►
(* ===== verification/Constants.v ===== *)
(** * [internal/openfga/constants.go] *)

From S2P Require Import Prelude.

Definition TypeInternalUser : string := "iam.miloapis.com/InternalUser".
Definition TypeInternalUserGroup : string := "iam.miloapis.com/InternalUserGroup".
Definition TypeInternalRole : string := "iam.miloapis.com/InternalRole".
Definition TypeRoot : string := "iam.miloapis.com/Root".

Definition RelationMember : string := "member".
Definition RelationAssignee : string := "assignee".
Definition RelationParent : string := "parent".

Definition SourceFile : string := "dynamically_managed_iam_datumapis_com.fga".
Definition Module_ : string := "iam.miloapis.com".

(** Reasons the controllers' conditions share (policybinding_controller.go). *)
Definition ReasonValidationSuccessful : string := "ValidationSuccessful".
Definition ReasonValidationFailed : string := "ValidationFailed".
(* ===== verification/ResourceGraph.v ===== *)
(** * [internal/openfga/resources.go]: the graph of protected resources

    [getResourceGraph] arranges the registered resource types in a tree under
    the root type, a child once under each of its parents;
    [calculateHierarchicalPermissions] (authorization_model_reconciler.go) gives
    each type its own permissions and its descendants'. *)

From S2P Require Import Prelude GoStrings GoErr Types Permissions Constants.

(** ** Data *)

Inductive resourceGraphNode := Node {
  ResourceType : string;
  DirectPermissions : list string;
  ParentResources : list string;
  ChildResources : list resourceGraphNode
}.

(** An entry of the [resources] map. *)
Record resourceData := mkResourceData {
  rd_res : ProtectedResourceSpec;
  rd_serviceAPIGroup : string
}.

(** The variables of [getResourceGraph]'s loop over the ProtectedResources. *)
Record graphState := mkGraphState {
  gs_rootResourceIdentifiers : list string;
  gs_directChildren : gmap string (list string);
  gs_resources : gmap string resourceData
}.

Definition mapList (m : gmap string (list string)) (k : string) : list string := default [] (m !! k).

(** ** [getResourceGraph] *)

Definition fqResourceType (spec : ProtectedResourceSpec) : string :=
  prs_ServiceRef_Name spec +:+ "/" +:+ prs_Kind spec.

(** [append] unless the value is listed already. *)
Definition append_new (l : list string) (s : string) : list string :=
  if str_in s l then l else l ++ [s].

(** The parents named by [spec.ParentResources], less those with an empty part. *)
Definition parentFQNs (spec : ProtectedResourceSpec) : list string :=
  flat_map (λ ref, if String.eqb (prr_APIGroup ref) "" || String.eqb (prr_Kind ref) "" then []
                   else [prr_APIGroup ref +:+ "/" +:+ prr_Kind ref]) (prs_ParentResources spec).

Definition effectiveParentResources (spec : ProtectedResourceSpec) : list string :=
  let ps := parentFQNs spec in
  if str_in TypeRoot ps then ps else ps ++ [TypeRoot].

Definition addChild (fq : string) (dc : gmap string (list string)) (parentFQN : string)
    : gmap string (list string) :=
  if String.eqb parentFQN "" then dc
  else if String.eqb parentFQN fq then dc
  else <[parentFQN := append_new (mapList dc parentFQN) fq]> dc.

(** One iteration of the loop over the ProtectedResources. *)
Definition graph_step (st : graphState) (pr : ProtectedResource) : graphState :=
  match om_DeletionTimestamp (pr_Meta pr) with
  | Some _ => st
  | None =>
    let spec := pr_Spec pr in
    if String.eqb (prs_ServiceRef_Name spec) "" then st
    else if String.eqb (prs_Kind spec) "" then st
    else
      let fq := fqResourceType spec in
      mkGraphState
        (match prs_ParentResources spec with
         | [] => append_new (gs_rootResourceIdentifiers st) fq
         | _ => gs_rootResourceIdentifiers st
         end)
        (foldl (addChild fq) (gs_directChildren st) (effectiveParentResources spec))
        (<[fq := mkResourceData spec (prs_ServiceRef_Name spec)]> (gs_resources st))
  end.

Definition graph_tables (prs : list ProtectedResource) : graphState :=
  let st := foldl graph_step (mkGraphState [] ∅ ∅) prs in
  mkGraphState (sort_Strings (gs_rootResourceIdentifiers st))
    (sort_Strings <$> gs_directChildren st) (gs_resources st).

(** [visited] is the set of types on the path from the root of the recursion: Go
    copies it for each child and deletes the node's own entry on return. *)
Fixpoint getResourceGraphNode (fuel : nat) (fq : string) (resourceSpec : ProtectedResourceSpec)
    (allResources : gmap string resourceData) (directChildren : gmap string (list string))
    (visited : gset string) (enableSubresources : bool) : outcome resourceGraphNode :=
  match fuel with
  | O => OutOfFuel
  | S fuel' =>
    if bool_decide (fq ∈ visited) then
      Err (ErrText ("cycle detected: resource " +:+ fq +:+ " already visited in current path"))
    else
      let newVisited := {[fq]} ∪ visited in
      childNodes ← append_loop (λ childFQN,
        if String.eqb childFQN "" then Ok None
        else match allResources !! childFQN with
             | None => Err (ErrText ("did not find child resource data of type '" +:+ childFQN +:+
                                     "' for parent '" +:+ fq +:+ "'"))
             | Some childData =>
               childNode ← outcome_map_err
                 (ErrWrap ("failed to create graph node for child resource '" +:+ childFQN +:+
                           "' of '" +:+ fq +:+ "': "))
                 (getResourceGraphNode fuel' childFQN (rd_res childData) allResources
                    directChildren newVisited enableSubresources);
               Ok (Some childNode)
             end) (mapList directChildren fq);
      if negb (length (Split fq slash_byte) =? 2)%nat then
        Err (ErrText ("invalid fully qualified type for resource, expected format `<service_apigroup>/<Kind>`: type "
                      +:+ fq))
      else Ok (Node fq (sort_Strings (Enumerate resourceSpec enableSubresources))
                 (sort_Strings (parentFQNs resourceSpec)) childNodes)
  end.

(** The loop over the root resources; each is processed once. *)
Fixpoint rootNodes (st : graphState) (enableSubresources : bool) (fuel : nat)
    (processed : gset string) (ids : list string) : outcome (list resourceGraphNode) :=
  match ids with
  | [] => Ok []
  | fq :: ids' =>
    if bool_decide (fq ∈ processed) then rootNodes st enableSubresources fuel processed ids'
    else match gs_resources st !! fq with
         | None => Err (ErrText ("root resource " +:+ fq +:+
                                 " not found in processed map during graph construction"))
         | Some data =>
           node ← outcome_map_err
             (λ e, ErrText ("could not get root graph node for " +:+ fq +:+ ": " +:+ Error e))
             (getResourceGraphNode fuel fq (rd_res data) (gs_resources st)
                (gs_directChildren st) ∅ enableSubresources);
           rest ← rootNodes st enableSubresources fuel ({[fq]} ∪ processed) ids';
           Ok (node :: rest)
         end
  end.

(** A path visits each registered type once, so one more than their number is
    fuel enough. *)
Definition getResourceGraph (protectedResources : list ProtectedResource) (enableSubresources : bool)
    : outcome resourceGraphNode :=
  match protectedResources with
  | [] => Ok (Node TypeRoot [] [] [])
  | _ =>
    let st := graph_tables protectedResources in
    nodes ← rootNodes st enableSubresources (S (size (gs_resources st))) ∅
              (gs_rootResourceIdentifiers st);
    Ok (Node TypeRoot [] [] nodes)
  end.

(** ** [calculateHierarchicalPermissions] *)

Fixpoint removeDuplicates (seen : gset string) (l : list string) : list string :=
  match l with
  | [] => []
  | p :: l' => if bool_decide (p ∈ seen) then removeDuplicates seen l'
               else p :: removeDuplicates ({[p]} ∪ seen) l'
  end.
Definition removeDuplicatePermissions (permissions : list string) : list string :=
  removeDuplicates ∅ permissions.

(** Returns the node's permissions and the updated [permissionsMap]. *)
Fixpoint calculatePermissionsForNode (node : resourceGraphNode) (permissionsMap : gmap string (list string))
    : list string * gmap string (list string) :=
  match node with
  | Node ty direct _ children =>
    if String.eqb ty TypeRoot then
      ([], foldl (λ m child, (calculatePermissionsForNode child m).2) permissionsMap children)
    else match permissionsMap !! ty with
         | Some permissions => (permissions, permissionsMap)
         | None =>
           let r := foldl (λ acc child,
                      let r := calculatePermissionsForNode child acc.2 in
                      (acc.1 ++ r.1, r.2)) (direct, permissionsMap) children in
           let nodePermissions := sort_Strings (removeDuplicatePermissions r.1) in
           (nodePermissions, <[ty := nodePermissions]> r.2)
         end
  end.

Definition calculateHierarchicalPermissions (rootNode : resourceGraphNode) : gmap string (list string) :=
  (calculatePermissionsForNode rootNode ∅).2.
◄
> **Aim of the exercise**: Send back an exact copy of only the lines from the line with "(** The variables" up to and including the line with "Definition graph_step (st" in the data above.

> **Written response**:
(** The variables of [getResourceGraph]'s loop over the ProtectedResources. *)
Record graphState := mkGraphState {
  gs_rootResourceIdentifiers : list string;
  gs_directChildren : gmap string (list string);
  gs_resources : gmap string resourceData
}.

Definition mapList (m : gmap string (list string)) (k : string) : list string := default [] (m !! k).

(** ** [getResourceGraph] *)

Definition fqResourceType (spec : ProtectedResourceSpec) : string :=
  prs_ServiceRef_Name spec +:+ "/" +:+ prs_Kind spec.

(** [append] unless the value is listed already. *)
Definition append_new (l : list string) (s : string) : list string :=
  if str_in s l then l else l ++ [s].

(** The parents named by [spec.ParentResources], less those with an empty part. *)
Definition parentFQNs (spec : ProtectedResourceSpec) : list string :=
  flat_map (λ ref, if String.eqb (prr_APIGroup ref) "" || String.eqb (prr_Kind ref) "" then []
                   else [prr_APIGroup ref +:+ "/" +:+ prr_Kind ref]) (prs_ParentResources spec).

Definition effectiveParentResources (spec : ProtectedResourceSpec) : list string :=
  let ps := parentFQNs spec in
  if str_in TypeRoot ps then ps else ps ++ [TypeRoot].

Definition addChild (fq : string) (dc : gmap string (list string)) (parentFQN : string)
    : gmap string (list string) :=
  if String.eqb parentFQN "" then dc
  else if String.eqb parentFQN fq then dc
  else <[parentFQN := append_new (mapList dc parentFQN) fq]> dc.

(** One iteration of the loop over the ProtectedResources. *)
Definition graph_step (st : graphState) (pr : ProtectedResource) : graphState :=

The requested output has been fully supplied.